Iran admits secret uranium enrichment plant

Iran admits secret uranium enrichment plant

Confession of secret underground complex south of Tehran pre-empts nuclear accusation by US, France and UK

Mahmoud Ahmadinejad

President Mahmoud Ahmadinejad: Iran has admitted developing a secret uranium enrichment plant. Photograph: Str/AP

Iran has admitted the existence of a secret uranium plant revealed by US officials this morning, bringing the long crisis over the country's nuclear programme to a head.

Iran sent a letter to Mohamed ElBaradei, the head of the International Atomic Energy Agency (IAEA), on Monday, saying it had established a second pilot uranium enrichment plant, parallel to the one monitored by the IAEA in Natanz.

According to western officials, the letter was only sent after the Iranian government discovered the secret plant had been discovered by western intelligence.

Barack Obama, flanked by Gordon Brown and Nicolas Sarkozy, the French president, is expected to deliver an ultimatum to Iran on the fringes of the G20 summit in Pittsburgh later today.

IRAN.gif

The late admission to the IAEA is unlikely to spare Iran from immediate demands from the international community to show IAEA inspectors the secret plant, and to halt all uranium enrichment.

The revelation of the second plant's existence now make harsh new UN sanctions much more likely if Iran refuses to stop enriching.

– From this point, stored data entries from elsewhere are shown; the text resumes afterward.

(** The routine is the field-by-field one with a result that holds a
    [nan] or [inf] collapsed to [NonFinite]. *)
Lemma linregress_finite_fields (pol : Scipy.constant_policy) (x y : list R) :
  Scipy.linregress pol x y = Fields.finite (Fields.linregress pol x y).
Proof.
  unfold Scipy.linregress, Fields.linregress, Fields.finite.
  destruct ((length x =? 0) || (length y =? 0))%nat; [reflexivity|].
  destruct (Reqb (Np.amax x) (Np.amin x) && (1 <? length x)%nat); [reflexivity|].
  destruct (negb (length x =? length y)%nat); [reflexivity|].
  rewrite cov_bias1_spec. cbv beta iota zeta.
  cbn [bind Fields.rvalue Fields.slope Fields.intercept Fields.stderr].
  destruct (if Reqb (Stat.Sxx x / INR (length x)) 0
               || Reqb (Stat.Sxx y / INR (length x)) 0
            then Scipy.degenerate_r pol (Stat.Sxy x y / INR (length x))
            else Ok (Scipy.clip_r
                       (Stat.Sxy x y / INR (length x)
                        / sqrt (Stat.Sxx x / INR (length x)
                                * (Stat.Sxx y / INR (length x))))))
    as [rv|e|]; cbn [bind]; try reflexivity.
  unfold Np.fdiv.
  destruct (Reqb (Stat.Sxx x / INR (length x)) 0); cbn [bind];
    [reflexivity|].
  destruct (length x =? 2)%nat; reflexivity.
Qed.





(** ** Which standard error the bands use *)

(** The fifth value returned by [linregress] is the standard error of the
    slope: the standard error of the estimate divided by [sqrt Sxx]. *)
Lemma stderr_is_slope_error (x y : list R) :
  (3 <= length x)%nat -> 0 < Stat.Sxx x ->
  Scipy.stderr (closed_fit x y)
  = Stat.std_err_estimate (Scipy.slope (closed_fit x y))
                          (Scipy.intercept (closed_fit x y)) x y
    / sqrt (Stat.Sxx x).
Proof.
  intros Hn Hx. unfold closed_fit, Stat.std_err_estimate.
  cbn [Scipy.stderr Scipy.slope Scipy.intercept].
  replace (length x =? 2)%nat with false by (symmetry; apply Nat.eqb_neq; lia).
  apply sqrt_div_alt. exact Hx.
Qed.

Lemma SSres_revenue :
  Stat.SSres (Stat.ols_slope years revenue) (Stat.ols_intercept years revenue)
             years revenue = 39199690 / 21.
Proof.
  rewrite SSres_ols; [| reflexivity | rewrite Sxx_years; lra].
  rewrite Sxx_revenue, Sxy_years_revenue, Sxx_years. lra.
Qed.

Lemma SSres_net_debt :
  Stat.SSres (Stat.ols_slope years net_debt) (Stat.ols_intercept years net_debt)
             years net_debt = 36195146 / 105.
Proof.
  rewrite SSres_ols; [| reflexivity | rewrite Sxx_years; lra].
  rewrite Sxx_net_debt, Sxy_years_net_debt, Sxx_years. lra.
Qed.

Lemma Forall2_map_r {A B : Type} (P : A -> B -> Prop) (f : A -> B) (l : list A) :
  (forall a, P a (f a)) -> Forall2 P l (map f l).
Proof. intros H. induction l; constructor; auto. Qed.

Lemma sub_shift_up (k : R) (l : list R) :
  Np.sub (map (fun v => v + k) l) l = map (fun _ => k) l.
Proof.
  induction l as [|u l IH]; [reflexivity|].
  unfold Np.sub in *. cbn [map Np.map2]. rewrite IH. f_equal. ring.
Qed.

Lemma sub_shift_down (k : R) (l : list R) :
  Np.sub l (map (fun v => v - k) l) = map (fun _ => k) l.
Proof.
  induction l as [|u l IH]; [reflexivity|].
  unfold Np.sub in *. cbn [map Np.map2]. rewrite IH. f_equal. ring.
Qed.

(** C1, evaluated on the script's data: the point estimates are
    [slope * p + intercept], but the half-width of line 801 is built on the
    standard error of the slope, [se / sqrt Sxx] with
    [se = sqrt (SSres / (n - 2))], and so is strictly smaller at every
    projected year than the half-width built on [se] itself. *)
Theorem C1_revenue_half_width_uses_slope_error (pol : Scipy.constant_policy) :
  exists v, Chart8.run pol = Ok v /\
    let b := Scipy.slope (Chart8.fit_r v) in
    let a := Scipy.intercept (Chart8.fit_r v) in
    let se := Stat.std_err_estimate b a years revenue in
    let n := length years in
    let xbar := Np.mean years in
    let sxx := Stat.Sxx years in
    Chart8.rev_proj v
      = map (fun p => b * p + a) (Np.asfloat Chart8.years_proj) /\
    Scipy.stderr (Chart8.fit_r v) = se / sqrt sxx /\
    Chart8.ci_r v
      = map (Stat.half_width (se / sqrt sxx) n xbar sxx)
            (Np.asfloat Chart8.years_proj) /\
    Forall2 (fun p h => h < Stat.half_width se n xbar sxx p)
            (Np.asfloat Chart8.years_proj) (Chart8.ci_r v).
Proof.
  exists run_values. split; [exact (run_ok pol)|].
  cbn [run_values Chart8.fit_r Chart8.rev_proj Chart8.ci_r]. cbv zeta.
  assert (Hs : 0 < Stat.Sxx years) by (rewrite Sxx_years; lra).
  assert (Hse : Scipy.stderr (closed_fit years revenue)
                = Stat.std_err_estimate (Scipy.slope (closed_fit years revenue))
                    (Scipy.intercept (closed_fit years revenue)) years revenue
                  / sqrt (Stat.Sxx years)).
  { apply stderr_is_slope_error; [cbn; lia | exact Hs]. }
  split; [reflexivity|].
  split; [exact Hse|].
  split; [unfold Chart8.ci; rewrite Hse; reflexivity|].
  unfold Chart8.ci. apply Forall2_map_r. intros p.
  rewrite ci_at_half_width, Hse. unfold Stat.half_width.
  set (f := sqrt (1 + 1 / INR (length years) + (p - Np.mean years) ^ 2 / Stat.Sxx years)).
  assert (Hf : 1 <= f) by (apply (sqrt_spread_ge_1 years p Hs)).
  set (se := Stat.std_err_estimate _ _ _ _).
  assert (Hpos : 0 < se).
  { unfold se, Stat.std_err_estimate, closed_fit.
    cbn [Scipy.slope Scipy.intercept]. rewrite SSres_revenue.
    apply sqrt_lt_R0. change (length years) with 6%nat.
    cbv [INR]. lra. }
  assert (Hroot : 1 < sqrt (Stat.Sxx years)).
  { rewrite <- sqrt_1 at 1. apply sqrt_lt_1_alt. rewrite Sxx_years. lra. }
  assert (Hlt : se / sqrt (Stat.Sxx years) < se).
  { apply (Rmult_lt_reg_r (sqrt (Stat.Sxx years))); [lra|].
    replace (se / sqrt (Stat.Sxx years) * sqrt (Stat.Sxx years)) with se
      by (field; lra).
    nra. }
  apply Rmult_lt_compat_r; [lra|]. lra.
Qed.

(** C2, evaluated on the script's data: the revenue and expense bands are
    built with the multiplier 1.96, the net-debt band with 1.5, and the
    net-debt half-width is strictly smaller than [1.96 * se_nd]. *)
Theorem C2_net_debt_band_uses_1_5 (pol : Scipy.constant_policy) :
  exists v, Chart8.run pol = Ok v /\
    let proj := Np.asfloat Chart8.years_proj in
    Chart8.ci_r v
      = map (fun p => 1.96 * Scipy.stderr (Chart8.fit_r v)
                      * sqrt (Chart8.spread years p)) proj /\
    Np.sub (Chart8.exp_hi v) (Chart8.exp_proj v)
      = map (fun _ => 1.96 * Scipy.stderr (Chart8.fit_e v)) proj /\
    Np.sub (Chart8.exp_proj v) (Chart8.exp_lo v)
      = map (fun _ => 1.96 * Scipy.stderr (Chart8.fit_e v)) proj /\
    Np.sub (Chart8.nd_hi v) (Chart8.nd_proj v)
      = map (fun _ => 1.5 * Scipy.stderr (Chart8.fit_nd v)) proj /\
    Np.sub (Chart8.nd_proj v) (Chart8.nd_lo v)
      = map (fun _ => 1.5 * Scipy.stderr (Chart8.fit_nd v)) proj /\
    1.5 * Scipy.stderr (Chart8.fit_nd v) < 1.96 * Scipy.stderr (Chart8.fit_nd v).
Proof.
  exists run_values. split; [exact (run_ok pol)|].
  cbn [run_values Chart8.fit_r Chart8.ci_r Chart8.exp_hi Chart8.exp_lo
       Chart8.exp_proj Chart8.fit_e Chart8.nd_hi Chart8.nd_lo Chart8.nd_proj
       Chart8.fit_nd]. cbv zeta.
  split; [reflexivity|].
  unfold Chart8.project.
  split; [rewrite sub_shift_up, map_map; reflexivity|].
  split; [rewrite sub_shift_down, map_map; reflexivity|].
  split; [rewrite sub_shift_up, map_map; reflexivity|].
  split; [rewrite sub_shift_down, map_map; reflexivity|].
  assert (Hpos : 0 < Scipy.stderr (closed_fit years net_debt)).
  { unfold closed_fit. cbn [Scipy.stderr].
    change (length years) with 6%nat. cbn [Nat.eqb].
    rewrite SSres_net_debt, Sxx_years.
    apply sqrt_lt_R0. cbv [INR]. lra. }
  lra.
Qed.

According to the New York Times the secret site is built inside a mountain near the ancient city of Qom, one of the holiest Shia cities in the Middle East.

The IAEA, the UN's nuclear watchdog, which has been investigating the Iranian programmes for six years, received a letter on Monday from Tehran, confessing to the establishment of another secret, underground complex south of Tehran for the enrichment of uranium that can be used for power generation and also, when highly enriched, for warheads.

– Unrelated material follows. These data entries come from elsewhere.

(** * Benchmark orchestration and metrics extraction: a shallow embedding

    The Python scripts [scripts/run_all.py], [run_p1_only.py],
    [scripts/parse_cachegrind.py] and [scripts/create_memory_cache_graphs.py]
    are embedded as Rocq functions, and with them the graph writer and the
    random generators of [generate_dataset.py], the helpers of
    [graph_utils.py], the reader of [scripts/visualize_graph.py] and the
    dense-only parser of [scripts/create_performance_graphs.py].

    A [string] stands for the Python [str] with the same characters, a
    character being its code point; the code points are those below 256,
    ASCII and the Latin-1 supplement, and a character past ASCII is written
    by its code, as in [String "178" s] for a superscript two.  On these
    the classes of [str.split], [str.strip], [str.isdigit] and [int], and
    of [\d] and [\w] in [re], are those of Python 3.  An [int] is a [Z];
    [int] and [str] are taken without the limit on the number of digits
    that [sys.set_int_max_str_digits] can put on them.  A float is known by
    the text that [str] gives for it, or by its exact value.

    Dictionaries with a fixed set of keys are records, the output directory
    is a finite map from paths to file contents, an exception that leaves a
    function is a result of its own, and whatever the operating system
    decides (directory listing order, the outcome of a child process,
    whether a compiler run succeeds, the numbers of the random generator,
    the depth of recursion the interpreter allows) is an explicit
    argument. *)

From Stdlib Require Import ZArith Ascii String List Lia.
From stdpp Require Import base list strings gmap sorting pretty relations.

Local Open Scope Z_scope.

(** ** Python string primitives *)

Module Py.

(** the code point of a character *)
Definition code (c : ascii) : nat := nat_of_ascii c.

Definition between (lo hi : nat) (c : ascii) : bool :=
  (lo <=? code c)%nat && (code c <=? hi)%nat.

(** [str.isspace] on one character, which is also the white space of
    [str.split] and [str.strip]: TAB..CR, FS..US, the blank, NEL (U+0085)
    and the no-break space (U+00A0). *)
Definition isspace_char (c : ascii) : bool :=
  between 9 13 c || between 28 32 c || (code c =? 133)%nat
  || (code c =? 160)%nat.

The Associated Press reported that diplomats accredited to the IAEA had been shown the letter, in which the Iranians admitted developing the undeclared plant at an undisclosed location south of Tehran.

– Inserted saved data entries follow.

(** Sorting is by insertion: [before x e] says that [x], which came
    earlier, stays in front of [e].  Entries with equal keys keep
    their relative order; the server and pandas promise no order among
    them, the model fixes this one. *)
Fixpoint insert_by {A} (before : A → A → bool) (x : A) (sorted : list A) : list A :=
  match sorted with
  | [] => [x]
  | e :: rest =>
      if before x e then x :: e :: rest
      else e :: insert_by before x rest
  end.

Definition sort_by {A} (before : A → A → bool) (l : list A) : list A :=
  foldr (insert_by before) [] l.

(** [cursor.sort(field, -1)]: descending. *)
Definition sort_desc (field : string) (docs : list document) : list document :=
  sort_by (λ d e, bson_leb (e !! field) (d !! field)) docs.

(** *** Writes *)

Definition oid_of (d : document) : N :=
  match d !! "_id" with
  | Some (VOid n) => n
  | _ => 0%N
  end.

(** The driver gives a document without [_id] a new [ObjectId()],
    distinct from every id in the collection. *)
Definition fresh_oid (docs : list document) : N :=
  N.succ (foldr N.max 0%N (oid_of <$> docs)).

Definition insert_one (d : document) (docs : list document) : list document :=
  docs ++ [<["_id" := VOid (fresh_oid docs)]> d].

(** [update_one(q, {"$set": updates})]: the first matching document
    gets the fields of [updates]; the others are not touched. *)
Fixpoint update_one (q : query) (updates : document) (docs : list document)
  : list document :=
  match docs with
  | [] => []
  | d :: rest =>
      if matches q d then (updates ∪ d) :: rest
      else d :: update_one q updates rest
  end.

(** [delete_one(q)]: the first matching document is removed. *)
Fixpoint delete_one (q : query) (docs : list document) : list document :=
  match docs with
  | [] => []
  | d :: rest =>
      if matches q d then rest else d :: delete_one q rest
  end.

(** ** Pure Python computations that may raise *)

Definition raising (A : Type) : Type := exn + A.

Global Instance raising_ret : MRet raising := λ A a, inr a.
Global Instance raising_bind : MBind raising :=
  λ A B f r, match r with inl e => inl e | inr a => f a end.

(** ** Widget state of one run

    The option lists are the script's constants.  A select box or a
    multiselect hands back entries of its option list, so a selection
    is a position in the list, written as a constructor. *)

Definition STATUS_OPTIONS : list string := ["Pending"; "In Progress"; "Completed"].
Definition PRIORITY_OPTIONS : list string := ["High"; "Medium"; "Low"].

Inductive status_opt := Pending | InProgress | Completed.
Inductive priority_opt := High | Medium | Low.

Definition status_label (s : status_opt) : string :=
  match s with
  | Pending => "Pending"
  | InProgress => "In Progress"
  | Completed => "Completed"
  end.

Definition priority_label (p : priority_opt) : string :=
  match p with
  | High => "High"
  | Medium => "Medium"
  | Low => "Low"
  end.

(** At most one form button is pressed in a run.  A row's form is keyed
    by the task's [_id]; the pressed button carries the values of the
    widgets of its form. *)
Inductive click :=
| NoClick
| AddTask (task_name : string) (task_priority : priority_opt) (task_due_date : Z)
| Save (row : value) (new_task_name : string)
       (new_status : status_opt) (new_priority : priority_opt)
| Delete (row : value).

According to Reuters, an Iranian news agency, quoting an "informed source", confirmed reports of a second uranium enrichment plant, saying it was similar to Iran's first such plant near Natanz.

"Reports by some foreign news agencies that Iran has launched its second enrichment centre are correct and Iran has informed the [UN nuclear watchdog] about this," the ISNA news agency quoted its source as saying. "The second enrichment centre is similar to the enrichment installations at Natanz," the source said.

Analysts speculated that the Iranians had delivered a partial confession because they knew that US intelligence was monitoring the activities and they were about to be exposed.

The three leaders in Pittsburgh are to demand that the Iranians make the new site accessible to the UN inspectors, the New York Times reported.

According to the NYT, US officials have been tracking the covert project for years. Obama decided to go public after Iran discovered that western intelligence agencies had breached the secrecy surrounding the project.

According to the newspaper the facility is not complete. American officials said they believe it was designed to hold about 3,000 centrifuges, the machines that enrich uranium for nucleur power plants and potentially for bombs.